The ‘one stop shop’ mechanism is one of the most heralded and yet most controversial features of the General Data Protection Regulation which draft is currently being negotiated within the Council of the European Union.
According to the most recent proposal of the Italian Presidency of the Council of the European Union, where data protection compliance of businesses operating across several EU Member States’ is in question or where individuals in different EU Member States are affected by a personal data processing operation, it would allow businesses to only deal with the Data Protection Authority (DPA) of the country where they are established.
Cases of pure national relevance, where the specific processing is solely carried out in a single Member State or only involves data subjects in that single Member State would not be covered by the model. In such circumstances, the local DPA would investigate and decide on its own without having to engage with other DPAs.
These are, however, deemed to be the exemption as the mechanism aims for a better cooperation among DPAs of the different EU Member States concerned by a specific matter.
Therefore, in cross-border cases, the competence of the DPA of the EU Member State of the main establishment does not lead to the exclusion of the intervention of all the other supervisory authorities concerned by the matter. In fact, while the supervisory authority of the Member State where the company is established will take the lead of the process which will ensue, the other authorities would be able to follow, cooperate and intervene in all the phases of the decision-making process.
In this context, if no consensus is reached among the several authorities involved, the European Data Protection Body (hereafter EDPB) will decide on the binding measures to be implemented by the controller or processor concerned in all of their establishments set up in the EU. Similarly, the EDPB will have legally binding powers in case of failure to reach an agreement over which authority should take the lead.

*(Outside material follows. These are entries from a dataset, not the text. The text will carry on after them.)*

(** Every schema the runner resolves carries every row of it. *)
Lemma row_round_trip s : schema_rt s.
Proof.
  apply (schema_ind type_rt kind_rt schema_rt).
  - intros n k Hk Hw v Ht. by apply Hk.
  - apply atom_round_trip.
  - apply kind_round_trip_array.
  - apply kind_round_trip_iterable.
  - apply kind_round_trip_map.
  - intros s' Hs Hw [] Ht; try done. destruct (Hs Hw _ Ht) as (bs & He & Hr).
    exists bs. split; [done|]. by eapply reads_bind_nil.
  - intros u r Hr Hw [] Ht; try done. destruct (Hr Hw _ Ht) as (bs & He & Hrd).
    exists bs. split; [done|]. by eapply reads_bind_nil.
  - apply schema_round_trip_fields.
Qed.
End rows.

(** * Schemas as the pipeline declares them *)

(** The proto [FieldType], [Schema] and [Field]: every sub-message is optional on
    the wire; an atomic type is its enum number. *)
Inductive ProtoFieldType : Type :=
| mkProtoType (p_nullable : bool) (type_info : option TypeInfo)
with TypeInfo : Type :=
| AtomicType (number : Z)
| ArrayType (element_type : option ProtoFieldType)
| IterableType (element_type : option ProtoFieldType)
| MapType (key_type value_type : option ProtoFieldType)
| RowType (schema : option ProtoSchema)
| LogicalType (urn : string) (representation : option ProtoFieldType)
with ProtoSchema : Type :=
| mkProtoSchema (id : string) (fields : list ProtoField) (encoding_positions_set : bool)
with ProtoField : Type :=
| mkProtoField (name : string) (type : option ProtoFieldType) (encoding_position : Z).

(** [AtomicType::try_from]; [None] stands for [Unspecified] and unknown numbers. *)
Definition resolve_atomic (number : Z) : option BeamTypeKind :=
  match number with
  | 1 => Some KByte | 2 => Some KInt16 | 3 => Some KInt32 | 4 => Some KInt64
  | 5 => Some KFloat | 6 => Some KDouble | 7 => Some KString | 8 => Some KBoolean
  | 9 => Some KBytes | _ => None
  end%Z.

(** The encoding order of a list of fields. *)
Definition resolve_order (positions_set : bool) (fields : list BeamField) : list nat :=
  if positions_set
  then snd <$> sort_by_key fst (imap (λ idx f, (encoding_position f, idx)) fields)
  else seq 0 (length fields).

Definition missing {A} (msg : string) (m : option A) : outcome CodersError A :=
  match m with Some a => Ok a | None => Err (WhileDecoding msg) end.

Fixpoint resolve_field_type (ft : ProtoFieldType) : outcome CodersError BeamFieldType :=
  match ft with
  | mkProtoType n None => Err (WhileDecoding "FieldType is missing type_info oneof")
  | mkProtoType n (Some info) => kind ← resolve_type_info info; Ok (mkFieldType n kind)
  end
with resolve_type_info (info : TypeInfo) : outcome CodersError BeamTypeKind :=
  match info with
  | AtomicType number =>
      match resolve_atomic number with
      | Some k => Ok k
      | None => Err (WhileDecoding "AtomicType is Unspecified")
      end
  | ArrayType None => Err (WhileDecoding "ArrayType is missing element_type")
  | ArrayType (Some e) => t ← resolve_field_type e; Ok (KArray t)
  | IterableType None => Err (WhileDecoding "IterableType is missing element_type")
  | IterableType (Some e) => t ← resolve_field_type e; Ok (KIterable t)
  | MapType None _ => Err (WhileDecoding "MapType is missing key_type")
  | MapType _ None => Err (WhileDecoding "MapType is missing value_type")
  | MapType (Some k) (Some v) =>
      kt ← resolve_field_type k; vt ← resolve_field_type v; Ok (KMap kt vt)
  | RowType None => Err (WhileDecoding "RowType is missing schema")
  | RowType (Some s) => sub ← from_proto s; Ok (KRow sub)
  | LogicalType urn None => Err (WhileDecoding "LogicalType is missing its representation type")
  | LogicalType urn (Some r) => t ← resolve_field_type r; Ok (KLogical urn t)
  end
with from_proto (s : ProtoSchema) : outcome CodersError BeamSchema :=
  match s with
  | mkProtoSchema id fields positions_set =>
      fields ← traverse (λ f,
        match f with
        | mkProtoField _ None _ => Err (WhileDecoding "schema field is missing its type")
        | mkProtoField name (Some t) pos =>
            beam_type ← resolve_field_type t; Ok (mkField name beam_type pos)
        end) fields;
      Ok (mkSchema id fields (resolve_order positions_set fields))
  end.

(** ** The encoding order *)

Lemma resolve_order_wf set fields : wf_order (resolve_order set fields) (length fields).
Proof.
  unfold wf_order, resolve_order. destruct set; [|done].
  rewrite (fmap_Permutation snd _ _ (sort_by_key_perm fst _)).
  enough (snd <$> imap (λ idx f, (encoding_position f, idx)) fields = seq 0 (length fields)) as H
    by (unfold fmap in H |- *; by rewrite H).
  apply list_eq. intros i.
  rewrite list_lookup_fmap, list_lookup_imap.
  destruct (fields !! i) as [f|] eqn:E; simpl.
  - symmetry. apply lookup_seq. split; [done|]. by eapply lookup_lt_Some.
  - symmetry. apply lookup_ge_None. rewrite length_seq. by apply lookup_ge_None.
Qed.

(** Order by key, then by index: what a stable sort by key produces. *)
Definition key_index_lt (a b : Z * nat) : Prop := (a.1 < b.1)%Z ∨ a.1 = b.1 ∧ (a.2 < b.2)%nat.

Lemma insert_by_key_sorted x l :
  StronglySorted key_index_lt l → Forall (λ y, x.2 < y.2)%nat l →
  StronglySorted key_index_lt (insert_by_key fst x l).
Proof.
  unfold key_index_lt. induction 1 as [|y l Hs IH Hy]; intros Hx; simpl; [repeat constructor|].
  inversion_clear Hx as [|? ? Hxy Hx'].
  destruct (Z.leb_spec x.1 y.1).
  - constructor; [by constructor|]. constructor; [lia|].
    rewrite Forall_forall in *. intros z Hz. specialize (Hy z Hz). specialize (Hx' z Hz). simpl in *. lia.
  - constructor; [by apply IH|]. rewrite insert_by_key_perm. constructor; [lia|done].
Qed.

Lemma resolve_order_sorted fields :
  StronglySorted key_index_lt (sort_by_key fst (imap (λ idx f, (encoding_position f, idx)) fields)).
Proof.
  assert (H : ∀ (k : nat), StronglySorted key_index_lt
     (sort_by_key fst (imap (λ idx f, (encoding_position f, (k + idx)%nat)) fields))
     ∧ Forall (λ y, k ≤ y.2)%nat (imap (λ idx f, (encoding_position f, (k + idx)%nat)) fields)).
  { induction fields as [|f fields IH]; intros k; [split; constructor|].
    assert (Heq : imap (λ idx g, (encoding_position g, (k + idx)%nat)) (f :: fields)
       = (encoding_position f, k) :: imap (λ idx g, (encoding_position g, (S k + idx)%nat)) fields).
    { rewrite imap_cons, Nat.add_0_r. f_equal. apply imap_ext. intros i g _. simpl. f_equal; lia. }
    rewrite Heq. destruct (IH (S k)) as [Hs Hf]. split.
    - simpl. apply insert_by_key_sorted; [done|]. rewrite sort_by_key_perm. eapply Forall_impl; [done|].
      intros y Hy. simpl in *. lia.
    - constructor; [simpl; lia|]. eapply Forall_impl; [done|]. intros y Hy. simpl in *. lia. }
  exact (proj1 (H 0%nat)).
Qed.

(** ** Resolution gives well-formed schemas *)

Lemma from_proto_wf : ∀ p s, from_proto p = Ok s → wf_schema s.
Proof.
  fix IHs 1 with
    (IHt (ft : ProtoFieldType) {struct ft} : ∀ t, resolve_field_type ft = Ok t → wf_type t)
    (IHk (info : TypeInfo) {struct info} : ∀ k, resolve_type_info info = Ok k → wf_kind k).
  + intros [id fields set] s H. simpl in H. inv_bind H. injection H as <-.
    split; [apply resolve_order_wf|]. revert a E.
    induction fields as [|[name [t|] pos] fields IHf]; intros a E; simpl in E; [by simplify_eq| |done].
    destruct (resolve_field_type t) as [bt| |] eqn:Et; try done. simpl in E.
    inv_bind E. injection E as <-. split; [by apply (IHt t)|by apply IHf].
  + intros ft t H. destruct ft as [n [info|]]; [|done]. simpl in H. inv_bind H. injection H as <-.
    by apply (IHk info).
  + intros info k H. destruct info as [num|[e|]|[e|]|[kt|] [vt|]|[s|]|urn [r|]]; simpl in H; try done.
    * unfold resolve_atomic in H. by repeat case_match; simplify_eq.
    * inv_bind H. injection H as <-. by apply (IHt e).
    * inv_bind H. injection H as <-. by apply (IHt e).
    * inv_bind H. inv_bind H. injection H as <-. split; [by apply (IHt kt)|by apply (IHt vt)].
    * inv_bind H. injection H as <-. by apply (IHs s).
    * inv_bind H. injection H as <-. by apply (IHt r).
Qed.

Multi-jurisdictional operating businesses operating in the EU, which handle vast amounts of personal data, would highly benefit from this ‘one stop shop’ concept, which would enable to reduce the number of regulators investigating the same cases. Indeed, as things stand presently, a company with operations in more than one EU Member State has to deal with 28 different data protection laws and regulators, which unavoidably leads to a lack of harmonization and legal uncertainty.
The Article 29 Working Party has already manifested its support for a ‘one stop shop’ mechanism under the proposed EU General Data Protection Regulation.
However, in the past, Member States have manifested numerous reservations regarding this mechanism. Among the main concerns expressed were the following: businesses would be able to ‘forum shop’ in order to ensure that their preferred DPA leads the process; a DPA would not be able to take enforcement action in another jurisdiction; individuals’ rights to an effective remedy under EU laws would not be appropriately recognised; authorities without the lead position would not be able to influence processes related to data protection breaches involving nationals of their Member States.
As the way the ‘one stop shop‘ mechanism would be implemented in practice is one of the main causes of the hindrance for the Member States to reach an agreement on the wording of a new EU General Data Protection Regulation, let’s hope that the solution proposed by the Italian Presidency of the Council of the European Union does get closer to a suitable accommodation of the various concerns expressed by Member States.